There is another language within J, a microcode for J as it were.  Like Moliere's M. Jourdain, who was astonished to find he had been speaking prose for forty years without knowing it, you have been using a small subset of this language unwittingly throughout our investigations.  The hidden language describes a way of coding called tacit programming, and it is time for you to learn it in full.  J's tacit language is the irreducible essence of a programming language.  It describes your algorithm using only the ordering of the J primitives you have already learned.  It has a grammar without words, which you use to write programs without visible operands; yet its renouncing these seemingly essential components is self-denial rather than self-mutilation, for it retains the vigor to express any algorithm.  It is as evanescent as the breeze and as powerful as the hurricane.  It is a sublime creation.

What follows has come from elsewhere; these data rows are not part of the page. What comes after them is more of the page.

(** Listed commands write, delete and run programs; wrappers and assignments
    are passed over whatever they do. *)
Example listed_commands_act :
  (λ c, asks (lit c)) <$> ["git branch -D main"; "git config core.fsmonitor evil"; "sort -o main.rs main.rs";
                          "cat notes >&main.rs"; "env -S./evil.sh"; "LD_PRELOAD=./evil.so ls";
                          "cd && cat .bash_history"]%string =
  [false; false; false; false; false; false; false].
Proof. vm_compute. reflexivity. Qed.

Example long_sleeps :
  (λ c, is_long_sleep (lit c)) <$> ["sleep 2"; "sleep 1.9"; "sleep 1.9999999999999999999"; "sleep inf";
                                   "sleep .5e1"; "sleep 5s"; "sleep -3"]%string =
  [true; false; true; true; true; false; false].
Proof. vm_compute. reflexivity. Qed.
End Samples.
(** C23. A user who answers a sub-agent's question with "always" has allowed every
    call of that tool, whatever its input, for the rest of the session: from
    then on one is permitted unless a rule denies it or asks, it is invalid,
    the tool refuses it or it touches a protected path, or plan mode forbids
    it. *)
Theorem one_answer_allows_every_call p t tool input cwd sid c m ps scope :
  get (tools p) t = Some tool → perm_check p t input cwd sid = Prompt m ps →
  channel_open c = true → reply_to c (question sid m) = Answered (AnswerPermitAlways scope) →
  ∃ p', (handler_check (ParentPermission (Own p) (Some c)) t input cwd sid).1 =
          ParentPermission (Own p') (Some c) ∧
    ∀ input' cwd' sid', let ctx := context_for p cwd' sid' in
      rule_verdict (gate p) tool input' ctx ≠ Some BehaviorDeny →
      rule_verdict (gate p) tool input' ctx ≠ Some BehaviorAsk →
      (perm_check p' t input' cwd' sid' = Permit ↔
         validate_input tool input' ctx = ValidationOk ∧ self_denies tool input' ctx = false ∧
         touches_immune tool input' ctx = false ∧
         (mode_bound tool input' ctx = true → permission_mode ctx = ModePlan →
            is_read_only tool input' = true)).
Proof.
  intros Ht Hp Ho Hr. exists (add_persistent_allow p t None). split.
  - cbn [handler_check check rule_set_handler]. rewrite Hp. cbn iota beta zeta. rewrite Ho. cbn [negb]. rewrite Hr. done.
  - intros input' cwd' sid' ctx Hd Ha. rewrite permit_iff.
    assert (get (tools (add_persistent_allow p t None)) t = Some tool) as Ht' by done.
    change (context_for (add_persistent_allow p t None) cwd' sid') with ctx.
    pose proof (granted_verdict p t tool input' ctx Ht Hd Ha) as Hv. unfold allow_spec. split.
    + intros (? & E & Hv0 & Hs & _ & Hi & Hm & _). rewrite Ht' in E. injection E as <-.
      split_and!; try done. intros Hb Hpl. by apply Hm.
    + intros (Hv0 & Hs & Hi & Hm). exists tool. split; [done|]. rewrite Hv. split_and!; try done; auto.
Qed.
End Always.

(** ** A member of a team *)

Section Members.
Context {GS : Globset} {HE : HostEnv}.

(** What [build_team_member_agent] makes, with the rules of no one, and what
    building its session binds it to: the session's tools and the mode of its
    settings. *)
Definition member_permission (tools0 session_tools : Registry Tool) (granted_mode settings_mode : PermissionMode)
    : RuleSetPermission :=
  bind_session_state
    (bind_tool_registry (perm_new (gate_new (snd (ruleset_new []))) tools0 granted_mode) session_tools)
    settings_mode.

(** What a worker of a team is given: a handler like a member's for a mode it
    is granted - its own tools first, then those of its team - and otherwise
    the one of any sub-agent. *)
Definition worker_handler (granted : option PermissionMode) (base extra : list Tool)
    (session_tools : Registry Tool) (settings_mode : PermissionMode) (sub : Handler RuleSetPermission)
    : Handler RuleSetPermission :=
  match granted with
  | Some mode =>
      Own (member_permission (run_ops (registry_new 1) (OpRegister <$> base ++ extra)) session_tools mode
             settings_mode)
  | None => sub
  end.

Lemma no_verdicts {A} b (l : list A) : Some b ∉ None :: ((λ _, None : option RuleBehavior) <$> l).
Proof. intros [H|H]%elem_of_cons; [done|]. by apply list_elem_of_fmap in H as (? & ? & _). Qed.

Lemma no_rules_no_verdict tool input ctx :
  rule_verdict (gate_new (snd (ruleset_new []))) tool input ctx = None.
Proof.
  unfold rule_verdict, rule_hit. change (gate_rules (gate_new (snd (ruleset_new [])))) with ([] : RuleSet).
  destruct (resolved_path tool input ctx) as [[group path]|].
  - rewrite evaluate_path_kind. cbv zeta. change (restrict_all None ((λ _, None) <$> aliases path) = None).
    unfold restrict_all. by rewrite !decide_False by apply no_verdicts.
  - destruct (permission_match_content tool input) as [line|]; [case_decide|]; [|done|done].
    rewrite evaluate_shell_refines. unfold shell_verdict. destruct (simple_commands line) as [|c cs]; [done|].
    change (seg_kind [] (name tool) line) with (None : option RuleBehavior).
    rewrite !decide_False by apply (no_verdicts _ (c :: cs)). done.
Qed.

We begin our exploration with this simple program:

   -

The first step toward enlightenment is to realize that something so simple is a program.  You may object: But it can't be a program.  It has no parameters.  It has no name.  How would I invoke it?  It's a primitive, maybe.  Or a verb.  Or a typographical error.  But not a program.

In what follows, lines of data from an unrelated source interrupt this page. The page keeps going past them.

Lemma step_order lim p es' q es : step lim p es' q → pool_ok p → order_ok es p → order_ok (es ++ es') q.
Proof.
  intros Hs Hp Ho.
  destruct Hs as [p k prompt requested now built|p k|p i l m rest now Hi Hf Hb Hq|p i l m ok now Hi Hb Hn
                 |p i l now Hi Hf Hb Hc].
  - pose proof (call_order lim p k prompt requested now built es Hp Ho) as H. by destruct (spawn_or_message_team_member _ _ _ _ _ _ _).
  - rewrite app_nil_r. by eapply order_ok_stopped; [apply stop_only_stopped|].
  - eapply order_ok_ext; [reflexivity|]. cbn [set_teams]. apply (order_ok_ext _ (set_loop p i
      (Build_Loop (loop_key l) rest (Some m) (cancelled l) (finished l) I64_MAX U64_MAX))); [done|].
    apply (order_ok_set es [] p i l); try done. intros lost Hs Hlost. exists lost. split; [|done].
    rewrite Hs, Hb, Hq, !app_nil_r. done.
  - apply (order_ok_ext _ (set_loop p i
      (Build_Loop (loop_key l) (queue l) None (cancelled l) (finished l) now (idle_seq_counter p)))); [done|].
    apply (order_ok_set es _ p i l); try done.
    + intros j Hne. cbn. rewrite decide_False by done. done.
    + intros lost Hs Hlost. exists lost. split; [|done]. cbn [sent_to handled_by omap list_omap busy queue].
      rewrite decide_True by done. rewrite Hs, Hb, app_nil_r, <-!app_assoc. done.
  - apply (order_ok_ext _ (set_loop p i
      (Build_Loop (loop_key l) [] (busy l) (cancelled l) true (idle_since l) (idle_seq l)))); [done|].
    apply (order_ok_set es [] p i l); try done. intros lost Hs Hlost. exists (queue l ++ lost). split; [|done].
    rewrite Hs, !app_nil_r. done.
Qed.

Lemma steps_order lim teams es p : steps lim (empty_pool teams) es p → pool_ok p ∧ order_ok es p.
Proof.
  intros Hs. remember (empty_pool teams) as p0 eqn:E0. induction Hs as [p|p es q es' q' Hs IH Hstep]; subst.
  - split; [apply empty_pool_ok|]. by split.
  - destruct IH as [Hp Ho]; [done|]. split; [by eapply step_ok|by eapply step_order].
Qed.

Let me make the case that it is indeed a program.  I say that a bit of text deserves the title of 'program' if it produces a systematic result when executed with suitable arguments.  And I say that the program '-' satisfies this definition.  Certainly I can supply it with arguments

   5 7 - 2

3 5

and get the expected result.  The program does not refer to its operands explicitly, but as long as we make the agreement that the arguments to a program appear as nouns to its left and right, the program has no doubt about how to find its arguments.  Of course, we have been using this convention for verbs all along.

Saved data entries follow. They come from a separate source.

(** The other things that happen to a mounted quad. *)
Inductive event : Type :=
| MeshMounted                         (* [materialRef] receives the material *)
| BackgroundLoaded (url : DataUrl)    (* the loader's callback: [setBgTexture] *)
| VideoTextureEffect (props : SceneProps)   (* the effect on [videoElement] *)
| Tick (props : SceneProps) (f : Frame).

Definition handle (e : event) (q : t) : t :=
  match e with
  | MeshMounted =>
      match materialRef q with
      | Some _ => q
      | None => mk (Some newUniforms) (bgTexture q) (videoTextureRef q)
                  (maskTextureRef q) (maskCanvasRef q) (revealProgress q)
                  (textures q)
      end
  | BackgroundLoaded url =>
      mk (materialRef q) (Some (List.length (textures q))) (videoTextureRef q)
         (maskTextureRef q) (maskCanvasRef q) (revealProgress q)
         (textures q ++ [mkTexture (FromUrl url) 1])
  | VideoTextureEffect props =>
      (* if (videoElement && !videoTextureRef.current) *)
      match videoElement props, videoTextureRef q with
      | None, _ | _, Some _ => q
      | Some _, None => mk (materialRef q) (bgTexture q) (Some (List.length (textures q)))
                  (maskTextureRef q) (maskCanvasRef q) (revealProgress q)
                  (textures q ++ [mkTexture FromVideo 0])
      end
  | Tick props f => useFrame props f q
  end.

Definition run (es : list event) (q : t) : t :=
  fold_left (fun q e => handle e q) es q.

I can give this program a name:

   minus =: -

   5 7 minus 2

3 5

minus can be used in place of - anywhere.  When we look at the value of minus, we see what it contains:

   9!:3 (5)  NB. Do this once to select simplified display

   minus

-

minus is equivalent to .  In J we call it a verb, but it has all the essential features of a program.  In fact, minus is two programs, because it can be executed monadically as well:

   minus 6 8

_6 _8

The point is that every J verb, even the primitives and the compound verbs, is a program in the usual sense.  Verbs like minus, that do not mention their operands by name but instead apply them according to J's parsing rules, are called tacit verbs.  Verbs created by m :n, like dyad : '+/ y', that mention their operands by name are called explicit verbs.  The compound verbs we have learned already are examples of tacit verbs.  Some of the verbs that we have had occasion to define so far can be written in tacit form:

addrow =: monad : '+/ y'"1

could be rewritten as

addrow =: +/"1

and

v =: dyad : '1.04 * x + y'

is equivalent to

v =: 1.04&*@:+

as we have seen.  We have already encountered tacit definitions without noticing:

   dotprod =: +/@:*"1

   1 2 3 dotprod 1 2 3

14

and we can certainly define more.

   sortup =: /:~

defines a verb that sorts its operand into ascending order:

   sortup 31 41 59 26 53

26 31 41 53 59

Some of the verbs we have encountered seem too complex for a compound verb.  For example, in

   mean =: monad : '(+/ y) % #y'

we need to perform two operations on y and combine their results, something that is beyond the capabilities of the compound verbs we have encountered so far.  We will next learn how to produce a tacit equivalent for mean and a great many other verbs.